**TASK DATA:**

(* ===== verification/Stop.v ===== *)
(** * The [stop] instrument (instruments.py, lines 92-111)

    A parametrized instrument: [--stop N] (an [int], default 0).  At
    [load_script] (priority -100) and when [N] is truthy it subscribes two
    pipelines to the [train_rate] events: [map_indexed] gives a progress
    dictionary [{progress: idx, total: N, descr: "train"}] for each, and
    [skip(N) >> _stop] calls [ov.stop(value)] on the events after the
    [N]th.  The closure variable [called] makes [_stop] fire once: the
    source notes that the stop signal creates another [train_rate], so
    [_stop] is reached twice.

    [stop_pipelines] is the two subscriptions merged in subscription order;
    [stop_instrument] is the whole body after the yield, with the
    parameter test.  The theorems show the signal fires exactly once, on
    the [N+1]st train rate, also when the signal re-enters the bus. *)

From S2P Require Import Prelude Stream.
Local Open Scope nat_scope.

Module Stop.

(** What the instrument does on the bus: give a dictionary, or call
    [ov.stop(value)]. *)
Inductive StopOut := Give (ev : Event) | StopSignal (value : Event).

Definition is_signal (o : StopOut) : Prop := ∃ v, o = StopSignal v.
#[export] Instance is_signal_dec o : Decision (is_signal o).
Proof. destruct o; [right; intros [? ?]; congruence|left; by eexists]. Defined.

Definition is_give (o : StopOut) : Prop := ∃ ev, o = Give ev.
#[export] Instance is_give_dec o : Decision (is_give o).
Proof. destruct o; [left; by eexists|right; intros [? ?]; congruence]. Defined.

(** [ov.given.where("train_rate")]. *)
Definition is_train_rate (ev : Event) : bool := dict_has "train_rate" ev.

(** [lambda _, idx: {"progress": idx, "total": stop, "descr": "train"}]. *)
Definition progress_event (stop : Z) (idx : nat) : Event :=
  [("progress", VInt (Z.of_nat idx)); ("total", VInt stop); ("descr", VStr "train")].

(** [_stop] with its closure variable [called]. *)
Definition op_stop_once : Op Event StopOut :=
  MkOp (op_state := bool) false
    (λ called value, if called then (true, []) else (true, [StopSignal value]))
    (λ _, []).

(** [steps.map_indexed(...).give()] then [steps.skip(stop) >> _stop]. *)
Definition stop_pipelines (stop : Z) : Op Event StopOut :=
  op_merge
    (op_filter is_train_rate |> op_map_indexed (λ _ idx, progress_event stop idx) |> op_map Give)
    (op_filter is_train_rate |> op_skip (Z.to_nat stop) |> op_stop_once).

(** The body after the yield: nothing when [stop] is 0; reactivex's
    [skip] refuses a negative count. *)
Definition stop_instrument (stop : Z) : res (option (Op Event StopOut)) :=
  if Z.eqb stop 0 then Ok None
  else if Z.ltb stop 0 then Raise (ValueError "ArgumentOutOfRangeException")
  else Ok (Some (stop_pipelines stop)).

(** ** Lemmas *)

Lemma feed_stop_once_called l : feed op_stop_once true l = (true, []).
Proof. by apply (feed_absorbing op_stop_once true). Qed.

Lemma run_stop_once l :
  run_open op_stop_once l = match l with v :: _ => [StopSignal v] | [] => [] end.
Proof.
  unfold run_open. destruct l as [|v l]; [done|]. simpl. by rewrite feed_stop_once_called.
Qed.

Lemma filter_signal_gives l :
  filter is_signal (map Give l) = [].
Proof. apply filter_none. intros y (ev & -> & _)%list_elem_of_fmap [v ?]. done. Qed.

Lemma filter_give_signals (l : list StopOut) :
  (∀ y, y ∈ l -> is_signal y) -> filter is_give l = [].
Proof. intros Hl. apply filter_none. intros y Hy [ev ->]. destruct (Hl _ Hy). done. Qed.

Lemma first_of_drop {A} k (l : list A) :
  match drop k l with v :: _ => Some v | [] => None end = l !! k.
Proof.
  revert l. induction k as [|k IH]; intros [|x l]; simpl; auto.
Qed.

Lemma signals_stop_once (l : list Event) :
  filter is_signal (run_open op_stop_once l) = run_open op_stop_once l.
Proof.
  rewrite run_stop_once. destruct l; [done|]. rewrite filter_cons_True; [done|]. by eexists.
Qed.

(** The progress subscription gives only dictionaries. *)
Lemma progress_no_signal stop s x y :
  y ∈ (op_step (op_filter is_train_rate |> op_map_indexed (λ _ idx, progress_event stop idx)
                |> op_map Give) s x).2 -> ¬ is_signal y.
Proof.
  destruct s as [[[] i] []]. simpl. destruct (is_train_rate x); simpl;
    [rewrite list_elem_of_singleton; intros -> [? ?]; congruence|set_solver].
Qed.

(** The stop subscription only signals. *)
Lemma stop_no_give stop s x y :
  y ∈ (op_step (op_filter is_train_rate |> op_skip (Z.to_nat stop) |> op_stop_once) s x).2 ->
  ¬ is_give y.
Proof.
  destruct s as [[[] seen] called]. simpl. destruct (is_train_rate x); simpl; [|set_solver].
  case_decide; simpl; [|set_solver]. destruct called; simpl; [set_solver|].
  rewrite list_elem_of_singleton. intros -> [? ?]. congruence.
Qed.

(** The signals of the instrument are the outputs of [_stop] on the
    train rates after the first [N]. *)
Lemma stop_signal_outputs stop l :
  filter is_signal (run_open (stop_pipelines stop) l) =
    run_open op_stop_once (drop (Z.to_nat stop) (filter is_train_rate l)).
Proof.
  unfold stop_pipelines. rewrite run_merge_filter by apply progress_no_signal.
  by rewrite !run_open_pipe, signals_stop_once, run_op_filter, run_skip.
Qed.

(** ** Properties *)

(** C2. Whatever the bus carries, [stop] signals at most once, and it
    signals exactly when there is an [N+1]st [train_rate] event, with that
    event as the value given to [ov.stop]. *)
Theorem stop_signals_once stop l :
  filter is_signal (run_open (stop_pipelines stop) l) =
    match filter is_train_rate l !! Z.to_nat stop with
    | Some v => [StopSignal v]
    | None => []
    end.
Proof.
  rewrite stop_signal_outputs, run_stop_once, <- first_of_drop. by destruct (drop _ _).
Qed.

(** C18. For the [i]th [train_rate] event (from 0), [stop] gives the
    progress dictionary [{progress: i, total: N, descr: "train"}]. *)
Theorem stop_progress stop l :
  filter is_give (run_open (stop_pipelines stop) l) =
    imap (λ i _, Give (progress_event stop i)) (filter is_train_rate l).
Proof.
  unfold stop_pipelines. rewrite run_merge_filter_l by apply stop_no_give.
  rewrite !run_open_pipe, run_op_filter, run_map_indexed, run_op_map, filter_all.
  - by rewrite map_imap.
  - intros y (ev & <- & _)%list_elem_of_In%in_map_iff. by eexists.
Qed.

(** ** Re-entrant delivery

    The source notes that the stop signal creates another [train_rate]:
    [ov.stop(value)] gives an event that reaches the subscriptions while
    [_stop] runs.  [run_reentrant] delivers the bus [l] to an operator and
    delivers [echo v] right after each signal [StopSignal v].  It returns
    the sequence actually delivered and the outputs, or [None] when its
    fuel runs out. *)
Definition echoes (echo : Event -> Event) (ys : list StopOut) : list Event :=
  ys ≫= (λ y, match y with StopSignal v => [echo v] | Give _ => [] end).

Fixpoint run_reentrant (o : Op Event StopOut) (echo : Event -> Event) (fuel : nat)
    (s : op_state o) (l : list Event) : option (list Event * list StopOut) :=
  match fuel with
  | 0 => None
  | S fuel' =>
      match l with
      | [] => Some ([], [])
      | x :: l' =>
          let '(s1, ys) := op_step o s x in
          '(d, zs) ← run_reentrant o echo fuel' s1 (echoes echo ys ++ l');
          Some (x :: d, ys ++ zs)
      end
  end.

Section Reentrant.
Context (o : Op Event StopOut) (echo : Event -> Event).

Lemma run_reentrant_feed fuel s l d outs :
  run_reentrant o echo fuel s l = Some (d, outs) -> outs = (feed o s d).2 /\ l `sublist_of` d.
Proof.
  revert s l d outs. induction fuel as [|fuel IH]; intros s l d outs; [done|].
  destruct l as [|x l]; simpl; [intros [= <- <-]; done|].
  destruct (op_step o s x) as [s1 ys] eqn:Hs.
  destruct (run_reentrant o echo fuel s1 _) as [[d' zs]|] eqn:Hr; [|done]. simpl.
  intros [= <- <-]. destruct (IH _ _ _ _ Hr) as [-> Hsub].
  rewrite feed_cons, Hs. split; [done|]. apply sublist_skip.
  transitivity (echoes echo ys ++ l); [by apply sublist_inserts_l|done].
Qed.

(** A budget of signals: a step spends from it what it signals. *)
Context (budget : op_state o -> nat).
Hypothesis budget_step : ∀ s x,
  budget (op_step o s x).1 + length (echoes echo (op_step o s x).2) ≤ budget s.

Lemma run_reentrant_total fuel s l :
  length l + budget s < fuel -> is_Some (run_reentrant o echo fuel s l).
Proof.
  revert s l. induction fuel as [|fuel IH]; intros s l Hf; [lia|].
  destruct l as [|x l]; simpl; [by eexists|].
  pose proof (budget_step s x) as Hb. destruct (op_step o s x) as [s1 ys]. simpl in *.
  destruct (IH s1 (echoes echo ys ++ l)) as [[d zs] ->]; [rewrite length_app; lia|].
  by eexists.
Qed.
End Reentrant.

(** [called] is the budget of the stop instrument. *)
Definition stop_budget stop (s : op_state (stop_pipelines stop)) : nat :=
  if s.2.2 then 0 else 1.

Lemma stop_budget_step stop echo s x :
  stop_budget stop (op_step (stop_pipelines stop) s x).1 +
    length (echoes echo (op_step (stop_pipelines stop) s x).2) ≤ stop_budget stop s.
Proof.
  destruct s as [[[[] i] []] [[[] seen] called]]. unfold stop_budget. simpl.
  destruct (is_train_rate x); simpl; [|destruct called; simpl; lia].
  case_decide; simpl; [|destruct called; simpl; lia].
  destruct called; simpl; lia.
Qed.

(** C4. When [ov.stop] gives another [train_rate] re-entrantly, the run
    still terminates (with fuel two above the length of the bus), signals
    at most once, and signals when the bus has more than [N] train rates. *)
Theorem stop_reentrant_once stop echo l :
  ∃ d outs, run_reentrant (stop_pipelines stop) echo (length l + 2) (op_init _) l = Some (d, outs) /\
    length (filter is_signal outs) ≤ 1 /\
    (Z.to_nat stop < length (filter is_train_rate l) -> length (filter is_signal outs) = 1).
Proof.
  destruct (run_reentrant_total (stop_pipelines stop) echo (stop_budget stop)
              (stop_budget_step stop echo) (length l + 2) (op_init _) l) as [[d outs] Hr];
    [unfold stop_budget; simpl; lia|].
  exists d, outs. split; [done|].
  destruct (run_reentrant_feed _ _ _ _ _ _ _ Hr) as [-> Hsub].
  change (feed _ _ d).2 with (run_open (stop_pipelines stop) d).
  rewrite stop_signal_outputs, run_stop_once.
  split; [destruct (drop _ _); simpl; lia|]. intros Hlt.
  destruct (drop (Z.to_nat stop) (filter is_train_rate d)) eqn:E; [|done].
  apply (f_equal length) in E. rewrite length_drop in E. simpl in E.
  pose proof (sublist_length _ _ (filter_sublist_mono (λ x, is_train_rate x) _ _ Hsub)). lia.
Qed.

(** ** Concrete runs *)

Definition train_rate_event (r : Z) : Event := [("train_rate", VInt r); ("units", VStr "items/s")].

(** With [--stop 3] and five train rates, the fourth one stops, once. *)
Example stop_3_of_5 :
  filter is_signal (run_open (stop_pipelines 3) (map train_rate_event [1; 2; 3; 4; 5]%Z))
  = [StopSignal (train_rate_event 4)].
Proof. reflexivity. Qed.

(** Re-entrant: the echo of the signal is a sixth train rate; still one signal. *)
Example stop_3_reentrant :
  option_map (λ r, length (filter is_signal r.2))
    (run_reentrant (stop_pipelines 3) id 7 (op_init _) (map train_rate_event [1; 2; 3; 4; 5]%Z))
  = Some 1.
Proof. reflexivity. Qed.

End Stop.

**HOW TO COMPLETE THIS TASK:**
If a line in the data above holds the string "descr", copy it.

**EXERCISE RESULT:**
    dictionary [{progress: idx, total: N, descr: "train"}] for each, and
(** [lambda _, idx: {"progress": idx, "total": stop, "descr": "train"}]. *)
  [("progress", VInt (Z.of_nat idx)); ("total", VInt stop); ("descr", VStr "train")].
    progress dictionary [{progress: i, total: N, descr: "train"}]. *)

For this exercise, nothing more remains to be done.